= Basturs Lakes =

Lakes in Catalonia, Spain

The Basturs Lakes are two lakes located n the northern foothills of “Mont de Conques” and close to the villages of Basturs and Sant Romà d'Abella, belonging to the municipality of Isona and Conca Dellà, in Pallars Jussà, Lleida, Catalonia, Spain.

== Introduction ==
The Basturs Lakes are catalogued as an Area of Natural Interest (PEIN) and are a prominent wetland area of karstic origin, along with the Lakes of Banyoles and the Estany de Montcortès.

The Basturs Lakes complex covers an area of nearly 37 ha. It currently has two well-constituted circular lakes with conical basins, a large one surrounded by deciduous forest (Estany Gros), and a smaller one (Estany Xic), located northwest of the first and surrounded by crops. Both lakes are partly dried up due to the opening of drainage ditches.

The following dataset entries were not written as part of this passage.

Lemma Rsum_replicate n c : Rsum (replicate n c) = INR n * c.
Proof.
  induction n as [|n IH]; [simpl; lra|].
  rewrite S_INR. unfold Rsum in *. simpl. rewrite IH. lra.
Qed.

Lemma Rsum_zero xs : Forall (λ x, x = 0) xs → Rsum xs = 0.
Proof.
  induction 1 as [|x xs Hx _ IH]; [done|].
  unfold Rsum in *. simpl. rewrite IH, Hx. lra.
Qed.

Lemma Rsum_nonneg xs : Forall (λ x, 0 <= x) xs → 0 <= Rsum xs.
Proof.
  induction 1 as [|x xs Hx _ IH]; [simpl; lra|].
  unfold Rsum in *. simpl. lra.
Qed.

Lemma mean_replicate n c : (0 < n)%nat → mean (replicate n c) = c.
Proof.
  intros Hn. unfold mean. rewrite Rsum_replicate, length_replicate.
  assert (0 < INR n) by (apply lt_0_INR; lia). field. lra.
Qed.

Lemma sqdev_nonneg xs : 0 <= sqdev xs.
Proof.
  unfold sqdev. apply Rsum_nonneg.
  apply Forall_fmap, Forall_forall. intros x _.
  exact (Rle_0_sqr (x - mean xs)).
Qed.

Lemma sqdev_replicate n c : sqdev (replicate n c) = 0.
Proof.
  destruct n as [|n]; [reflexivity|].
  unfold sqdev. rewrite mean_replicate by lia.
  apply Rsum_zero, Forall_fmap, Forall_forall. intros x Hx. simpl.
  apply elem_of_replicate in Hx as [-> _]. lra.
Qed.

Lemma std_replicate ddof n c :
  (ddof < n)%nat → std ddof (replicate n c) = Num 0.
Proof.
  intros Hn. unfold std. rewrite length_replicate.
  rewrite decide_False by lia. rewrite sqdev_replicate.
  unfold Rdiv. rewrite Rmult_0_l, sqrt_0. done.
Qed.

End numeric_lemmas.

(* ===================================================================== *)
(** ** The smoothed gains and losses of the RSI *)
(* ===================================================================== *)

Section rsi_lemmas.

Local Open Scope R_scope.

Lemma ewm_from_Forall (P : R → Prop) alpha y xs :
  (∀ a b, P a → P b → P ((1 - alpha) * a + alpha * b)) →
  P y → Forall P xs → Forall P (ewm_from alpha y xs).
Proof.
  intros Hstep Hy Hxs. revert y Hy.
  induction Hxs as [|x xs Hx _ IH]; intros y Hy; simpl; [constructor|].
  constructor; [by apply Hstep|]. apply IH. by apply Hstep.
Qed.

Lemma ewm_raw_Forall (P : R → Prop) alpha xs :
  (∀ a b, P a → P b → P ((1 - alpha) * a + alpha * b)) →
  Forall P xs → Forall P (ewm_raw alpha xs).
Proof.
  intros Hstep Hxs. destruct Hxs as [|x xs Hx Hxs]; simpl; [constructor|].
  constructor; [done|]. by apply ewm_from_Forall.
Qed.

Lemma Rinv_unit_range x : 1 <= x → 0 < / x <= 1.
Proof.
  intros Hx. split.
  - apply Rinv_0_lt_compat. lra.
  - rewrite <- Rinv_1. apply Rinv_le_contravar; lra.
Qed.

Lemma smoothing_factor_range w : (0 < w)%nat → 0 < 1 / INR w <= 1.
Proof.
  intros Hw. assert (1 <= INR w) by (apply (le_INR 1); lia).
  unfold Rdiv. rewrite Rmult_1_l. by apply Rinv_unit_range.
Qed.

Lemma ewm_raw_nonneg alpha xs :
  0 <= alpha <= 1 → Forall (λ x, 0 <= x) xs →
  Forall (λ x, 0 <= x) (ewm_raw alpha xs).
Proof. intros Ha. apply ewm_raw_Forall. intros a b Ha' Hb. nra. Qed.

Lemma ewm_raw_zero alpha xs :
  Forall (λ x, x = 0) xs → Forall (λ x, x = 0) (ewm_raw alpha xs).
Proof. apply ewm_raw_Forall. intros a b -> ->. lra. Qed.

Lemma up_direction_nonneg close : Forall (λ x, 0 <= x) (up_direction close).
Proof.
  unfold up_direction. apply Forall_fmap, Forall_forall. intros d _. simpl.
  destruct d as [r|]; [|lra]. case_decide; lra.
Qed.

Lemma down_direction_nonneg close :
  Forall (λ x, 0 <= x) (down_direction close).
Proof.
  unfold down_direction. apply Forall_fmap, Forall_forall. intros d _. simpl.
  destruct d as [r|]; [|lra]. case_decide; lra.
Qed.

Lemma ewm_mean_lookup alpha mp xs i :
  ewm_mean alpha mp xs !! i
  = (λ y, if decide (S i < mp)%nat then NaN else Num y)
      <$> ewm_raw alpha xs !! i.
Proof. unfold ewm_mean. by rewrite list_lookup_imap. Qed.

(** A cell of the RSI column, from the two smoothed averages there. *)
Lemma rsi_lookup close w i :
  (i < length close)%nat →
  ∃ u d,
    ewm_raw (1 / INR w) (up_direction close) !! i = Some u ∧
    ewm_raw (1 / INR w) (down_direction close) !! i = Some d ∧
    rsi close w !! i
    = Some (if decide (S i < w)%nat then NaN else rsi_cell (Num u) (Num d)).
Proof.
  intros Hi.
  destruct (lookup_lt_is_Some_2 (ewm_raw (1 / INR w) (up_direction close)) i)
    as [u Hu]; [by rewrite ewm_raw_length, up_direction_length|].
  destruct (lookup_lt_is_Some_2 (ewm_raw (1 / INR w) (down_direction close)) i)
    as [d Hd]; [by rewrite ewm_raw_length, down_direction_length|].
  exists u, d. split; [done|]. split; [done|].
  unfold rsi. rewrite lookup_zip_with, !ewm_mean_lookup, Hu, Hd. simpl.
  by case_decide.
Qed.

(** The value [np.where] selects from two averages that are not negative. *)
Lemma rsi_cell_value u d :
  0 <= u → 0 <= d →
  ∃ r, rsi_cell (Num u) (Num d) = Num r ∧ 0 <= r <= 100 ∧
       (d = 0 → r = 100).
Proof.
  intros Hu Hd. unfold rsi_cell. case_decide as Hd0.
  - exists 100. split; [done|]. split; [lra|done].
  - assert (0 < d) by lra.
    assert (Hq : 0 <= u / d) by (apply Rle_mult_inv_pos; lra).
    unfold fdiv at 2. rewrite decide_False by done.
    unfold fadd, fdiv. rewrite decide_False by lra. unfold fsub.
    exists (100 - 100 / (1 + u / d)). split; [done|].
    assert (0 < / (1 + u / d) <= 1) by (apply Rinv_unit_range; lra).
    unfold Rdiv at 1. split; [nra|]. intros ->. lra.
Qed.
(** * LLFA (Local Lead Finder Agent): identity normalisation, entity
      resolution, scoring and the mission loop

    A shallow embedding of the TypeScript sources

      - [server/utils/normalize.ts]  (normalizeDomain, normalizePhone,
        normalizeName, levenshteinDistance, nameSimilarity, isFuzzyMatch)
      - [server/agent/tools.ts]      (searchPlaces, auditSite, scoreLead)
      - [server/storage.ts]          (findExistingLead, upsertLead,
        getLeadById, updateLeadStatus, getLeadsByPlaceIds,
        getLeadsByDomainsOrPhones, upsertLeadMetrics, getLeadMetrics,
        upsertScore, getScore, getLeadsByFilters)
      - [server/agent/loop.ts]       (Agent.executeMission, Agent.saveLead)

    JavaScript strings are modelled by [string]: sequences of 8-bit code
    units, i.e. the strings whose UTF-16 code units are all below 256.
    Case mapping, white space and the regular-expression classes are the
    ECMAScript ones restricted to that range.  JavaScript numbers that hold
    small integers (scores, counters, lengths) are modelled by [Z] or [nat];
    the two places where the code divides ([Math.round] of the mean and the
    name similarity) are computed on IEEE-754 binary64 floats, as the
    engine does. *)

From Stdlib Require Import ZArith NArith Bool List Lia String Ascii.
From Stdlib Require Import Floats.PrimFloat Floats.FloatOps Floats.SpecFloat.
From Stdlib Require Import Numbers.Cyclic.Int63.Uint63.
From Stdlib Require Import Numbers.DecimalString.
Import ListNotations.

Open Scope bool_scope.
Open Scope string_scope.

(* The literal 0.85 of the source is not a binary64 value; like the
   engine, the nearest one is used. *)
Set Warnings "-inexact-float".

(* ===================================================================== *)
(** ** JavaScript built-ins used by the sources *)
(* ===================================================================== *)

Module JS.

Definition code (c : ascii) : N := N_of_ascii c.

Definition between (lo hi : N) (c : ascii) : bool :=
  (lo <=? code c)%N && (code c <=? hi)%N.

Definition isDigit (c : ascii) : bool := between 48 57 c.
Definition isUpper (c : ascii) : bool := between 65 90 c.
Definition isLower (c : ascii) : bool := between 97 122 c.
Definition isAlpha (c : ascii) : bool := isUpper c || isLower c.
Definition isAlnum (c : ascii) : bool := isAlpha c || isDigit c.

(** [\w] is [[A-Za-z0-9_]]. *)
Definition isWord (c : ascii) : bool := isAlnum c || (code c =? 95)%N.

(** [\s], and the characters [String.prototype.trim] removes: TAB, LF, VT,
    FF, CR, SPACE and NO-BREAK SPACE are the ones below 256. *)
Definition isSpace (c : ascii) : bool :=
  between 9 13 c || (code c =? 32)%N || (code c =? 160)%N.

(** [toLowerCase] on one code unit: A-Z, and the Latin-1 capitals
    U+00C0..U+00DE except the multiplication sign U+00D7. *)
Definition lowerChar (c : ascii) : ascii :=
  if isUpper c || (between 192 222 c && negb (code c =? 215)%N)
  then ascii_of_N (code c + 32)
  else c.

Fixpoint toLowerCase (s : string) : string :=
  match s with
  | EmptyString => EmptyString
  | String c t => String (lowerChar c) (toLowerCase t)
  end.

Fixpoint trimStart (s : string) : string :=
  match s with
  | EmptyString => EmptyString
  | String c t => if isSpace c then trimStart t else s
  end.

Fixpoint trimEnd (s : string) : string :=
  match s with
  | EmptyString => EmptyString
  | String c t =>
      match trimEnd t with
      | EmptyString => if isSpace c then EmptyString else String c EmptyString
      | t' => String c t'
      end
  end.

Definition trim (s : string) : string := trimEnd (trimStart s).

(** [s.startsWith(p)] *)
Definition startsWith (s p : string) : bool := String.prefix p s.

(** [s.includes(p)] *)
Fixpoint includes (s p : string) : bool :=
  if String.prefix p s then true
  else match s with
       | EmptyString => false
       | String _ t => includes t p
       end.

(** [s.substring(n)] for [0 <= n] *)
Fixpoint substringFrom (n : nat) (s : string) : string :=
  match n, s with
  | O, _ => s
  | S _, EmptyString => EmptyString
  | S k, String _ t => substringFrom k t
  end.

(** [s.substring(0, n)] *)
Fixpoint substringTo (n : nat) (s : string) : string :=
  match n, s with
  | O, _ => EmptyString
  | S _, EmptyString => EmptyString
  | S k, String c t => String c (substringTo k t)
  end.

(** Keep the code units satisfying [keep]: [s.replace(/[^...]/g, "")]. *)
Fixpoint filterChars (keep : ascii -> bool) (s : string) : string :=
  match s with
  | EmptyString => EmptyString
  | String c t => if keep c then String c (filterChars keep t) else filterChars keep t
  end.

The lakes are fed by a source of groundwater, constant throughout the year. The vegetation that forms around the lakes, especially the “Estany Gros” is made up of reeds and rushes, and there is also a rich presence of aquatic plants, some of which are unique in Catalonia, like two species of algae. The poplars, or clops, complete the vegetation of the place, and give rise to an important presence of fauna, from dragonflies to frogs, and some varieties of birds and bats.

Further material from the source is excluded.